At Siembra Leadership High School, our capstone students spend all four years developing their own business or non-profit. Every project a student works on is housed in learning outcomes that community partners have pitched and are the experts around.

Assessment is always easier when the student understands why they’re learning certain skills and how it will apply to their lives. In this way, capstones bring students along; grading criteria feels fair, authentic, and applicable to them throughout the learning journey, rather than in one-time high-stakes test at the end.

2. Rubrics can quantify learning

A common myth regarding capstone grading is that the assessment piece is not quantifiable. At Siembra we have developed entrepreneurial learning outcomes and a rubric that shows whether or not a student has hit mastery. 

The learning outcomes come directly from entrepreneurs in our downtown community who meet with us once a month to help us incorporate entrepreneurship into our curriculum as authentically as possible.

Here’s an example of the Siembra rubric:


Grading rubric for capstone project
The Siembra Leadership High School capstone model uses an in-depth rubric to track learning outcomes based on key real-life skills identified by local employers and professionals. See the full rubric here.

3. Capstones develop interdisciplinary skills

Capstones also give students the opportunity to deeply dive into specific learning outcomes that are authentic to their project rather than just glossing over hundreds of unconnected learning outcomes. At Siembra we call this Mastery Model. 

When students are the masters of their learning outcomes they can answer virtually any questions regarding that content and can also teach it to others. When students are showcasing their final projects imagine a room full of community partners, staff and other students all learning content from the masters.

This makes assessment easier because students and community members are doing most of the authentic assessment heavy lifting with guidance from the capstone instructor. And with clear learning outcomes, the instructors, capstone students, and community members can point to the quantifiable data that students mastered.

4. Teachers don’t do it alone

With the relationship between student and capstone facilitator fully realized, the assessment piece becomes the job of both parties. The capstone facilitator offers a wide variety of formative assessment throughout the capstone journey. The capstone student offers reflections along the way that show proficiency in specific learning outcomes.

The entire process culminates in a Celebration of Learning at the end where the community is invited to experience the mastery of learning during the final showcase. During this final showcase the capstone student gets feedback from community members who are experts in the project the student chose. 

This is an example of a senior capstone student showing proficiency in the Learning Outcome we call “Entrepreneurial Discovery”: 

“I want to discover how to promote business and manage funds to continue growth in revenue as well as gain connection to as many people as possible. I want to discover the responsibility of running a business effectively and efficiently. Learning how to make continuous daily sales would be a really big thing I would like to discover.”


Why It Matters

Capstones are grounded in authentic learning which will excite many educators.
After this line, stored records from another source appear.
Lemma forallb_upper_puntos p :
  forallb (fun c => negb (IsUppercase db c)) (puntos p) = all_chars no_upper p.
Proof.
  induction p as [|a p IH]; [reflexivity|].
  rewrite puntos_cons. cbn [forallb all_chars].
  rewrite (latin1_upper db Hdb), IH. reflexivity.
Qed.

Lemma u_es_indexable_puntos p : u_es_indexable db (puntos p) = es_indexable p.
Proof.
  unfold u_es_indexable, es_indexable. rewrite u_isalpha_puntos.
  f_equal. apply bool_decide_ext. rewrite STOP_WORDS_u_puntos. reflexivity.
Qed.

Lemma filter_puntos l :
  List.filter (u_es_indexable db) (puntos <$> l)
  = puntos <$> List.filter es_indexable l.
Proof.
  induction l as [|p l IH]; [reflexivity|].
  rewrite fmap_cons. cbn [List.filter]. rewrite u_es_indexable_puntos, IH.
  destruct (es_indexable p); reflexivity.
Qed.

(** On a text in U+0000..U+00FF [normalizar_texto_u] returns the words
    [normalizar_texto] returns. *)
Lemma normalizar_texto_u_latin1 s :
  normalizar_texto_u db (puntos s) = puntos <$> normalizar_texto s.
Proof.
  rewrite normalizar_texto_u_filter, normalizar_texto_filter.
  unfold u_lower. rewrite do_lower_puntos, u_quitar_puntuacion_puntos.
  unfold u_split, split.
  rewrite (u_split_from_puntos _ EmptyString). apply filter_puntos.
Qed.

Lemma u_is_lowercase_puntos p : is_lowercase p -> u_is_lowercase db (puntos p).
Proof.
  intros [Hlow Hup]. split.
  - unfold u_lower. rewrite do_lower_puntos, Hlow. reflexivity.
  - rewrite forallb_upper_puntos. exact Hup.
Qed.

(** On such a text every word returned is lowercase: no uppercase letter
    of U+0000..U+00FF is without a lowercase form. *)
Lemma normalizar_texto_u_tokens_latin1 s :
  Forall (fun p => u_is_lowercase db p ∧ u_isalpha db p = true
                   ∧ p ∉ STOP_WORDS_u)
         (normalizar_texto_u db (puntos s)).
Proof.
  rewrite normalizar_texto_u_latin1. apply Forall_fmap.
  eapply Forall_impl; [apply normalizar_texto_tokens_latin1|].
  intros p (Hlow & Halpha & Hstop). cbn. split; [|split].
  - apply u_is_lowercase_puntos, Hlow.
  - rewrite u_isalpha_puntos. exact Halpha.
  - rewrite STOP_WORDS_u_puntos. exact Hstop.
Qed.
End Latin1.
(** *** Streams without code *)

(** From a state outside a code block, a stream of responses that are not
    code and refer to no file extends the buffer by the labelled
    concatenation that starts from the role labelled last. *)
Lemma prose_run (stream : list Response) : forall l : Locals,
  is_code l = false ->
  Forall (fun r => current_is_code r = false /\ referenced_file_ids r = [])
         stream ->
  exists l' : Locals,
    run_loop l stream = Ok l'
    /\ collected_responses l'
       = collected_responses l ++ labeled_concat (last_role l) stream
    /\ file_ids l' = file_ids l
    /\ is_code l' = false.
Proof.
  induction stream as [|response rest IH]; intros l Hic Hall.
  - exists l. cbn -[String.append]. now rewrite append_empty_r.
  - apply Forall_cons in Hall as [[Hcode Hrefs] Hrest].
    cbn [run_loop]. rewrite loop_body_spec. cbn [Exc.bind].
    edestruct IH as (l' & Hrun & Hbuf & Hids & Hic');
      [| exact Hrest | rewrite Hrun]; [exact Hcode |].
    exists l'. cbn [collected_responses file_ids last_role] in Hbuf, Hids.
    repeat split; try assumption.
    + rewrite Hbuf, append_assoc. f_equal.
      unfold emitted, next_role, py_ne. rewrite Hcode, Hic.
      cbn [labeled_concat]. unfold role_of.
      destruct (role_attr response) as [| |r];
        [| | case_bool_decide as Heq; [rewrite Heq |]];
        cbn [negb app render render_chunk];
        unfold role_label, py_format;
        rewrite ?append_assoc, ?append_empty_r; reflexivity.
    + rewrite Hids, Hrefs. apply app_nil_r.
Qed.

(** *** The identifiers collected *)

Lemma aggregate_file_ids (thread : option AssistantAgentThread)
    (stream : list Response) :
  exists l : Locals,
    aggregate thread stream = Ok l
    /\ file_ids l = concat (map referenced_file_ids stream).
Proof.
  destruct (run_loop_spec stream (init_locals thread))
    as (l & Hrun & _ & Hids & _).
  exists (finish l). split; [now apply aggregate_run |].
  unfold finish. destruct (is_code l); exact Hids.
Qed.


(** ** The aggregation *)

(** C1.  Every fence the aggregation opens is closed before it returns.
    At any point of the stream (after [pre], with [post] still to come) the
    buffer is the rendering of the pieces appended so far, the fence markers
    among them are well nested, and [is_code] says whether the last fence
    opened is still unclosed.  When the stream is exhausted the closing
    marker is appended exactly when [is_code] is set, so that no fence is
    left open in what is returned. *)
Theorem fences_closed_on_return (thread : option AssistantAgentThread)
    (pre post : list Response) :
  exists l lend : Locals,
    run_loop (init_locals thread) pre = Ok l
    /\ collected_responses l = render (loop_trace (init_locals thread) pre)
    /\ scan_fences false (loop_trace (init_locals thread) pre)
       = Some (is_code l)
    /\ run_loop (init_locals thread) (pre ++ post) = Ok lend
    /\ aggregate thread (pre ++ post) = Ok (finish lend)
    /\ collected_responses (finish lend)
       = collected_responses lend
           ++ (if is_code lend then close_fence else "")
    /\ collected_responses (finish lend)
       = render (loop_trace (init_locals thread) (pre ++ post)
                 ++ finish_trace lend)
    /\ scan_fences false (loop_trace (init_locals thread) (pre ++ post)
                          ++ finish_trace lend)
       = Some false.
Proof.
  set (l0 := init_locals thread).
  destruct (run_loop_spec pre l0) as (l & Hrun & Hbuf & _ & Hfence).
  destruct (run_loop_spec (pre ++ post) l0)
    as (lend & Hrun' & Hbuf' & _ & Hfence').
  exists l, lend. repeat split.
  - exact Hrun.
  - exact Hbuf.
  - exact Hfence.
  - exact Hrun'.
  - now apply aggregate_run.
  - unfold finish. destruct (is_code lend); [reflexivity |].
    now rewrite append_empty_r.
  - rewrite finish_buffer, Hbuf', render_app. reflexivity.
  - rewrite scan_fences_app. change (is_code l0) with false in Hfence'.
    rewrite Hfence'. unfold finish_trace.
    destruct (is_code lend); reflexivity.
Qed.

(** C2.  The identifiers collected by the aggregation are the identifiers of
    the responses, response after response in arrival order and with their
    duplicates, whatever the responses are (code or not); this is the list
    handed to [download_response_image].  Scenario C gives f1, f2, f1. *)
Theorem file_ids_in_arrival_order (thread : option AssistantAgentThread)
    (stream : list Response) :
  (exists l : Locals,
     aggregate thread stream = Ok l
     /\ file_ids l = concat (map referenced_file_ids stream))
  /\ (exists l : Locals,
        aggregate thread Scenario.C = Ok l
        /\ file_ids l = ["f1"; "f2"; "f1"]).
Proof.
  split.
  - apply aggregate_file_ids.
  - eexists. split; [vm_compute; reflexivity | reflexivity].
Qed.

(** C4.  Scenario B: two code responses, [print(1)] and a line feed, then
    the text [done] of the assistant, give the document with the opening
    fence, the two code texts, the closing fence and a fresh role label in
    front of [done], and no file identifier. *)
Theorem scenario_B (thread : option AssistantAgentThread) :
  exists l : Locals,
    aggregate thread Scenario.B = Ok l
    /\ collected_responses l = Scenario.B_text
    /\ collected_responses l
       = open_fence ++ "print(1)" ++ LF ++ close_fence
           ++ (LF ++ "**assistant:** ") ++ "done"
    /\ file_ids l = [].
Proof.
  eexists. split; [vm_compute; reflexivity |].
  repeat split; vm_compute; reflexivity.
Qed.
But there are still some barriers that prevent educators from getting excited about authentic, relationship-based learning. 

Sometimes it feels like educators are taught to focus so narrowly on college prep, that they forget learning can be fun. I would encourage all educators to listen very carefully to what students are saying about their own learning. They are the true experts on what they need. And always remember that the relationship piece is the key. With a powerful authentic relationship among students, instructors, community members, and mentors the assessment piece is actually much easier.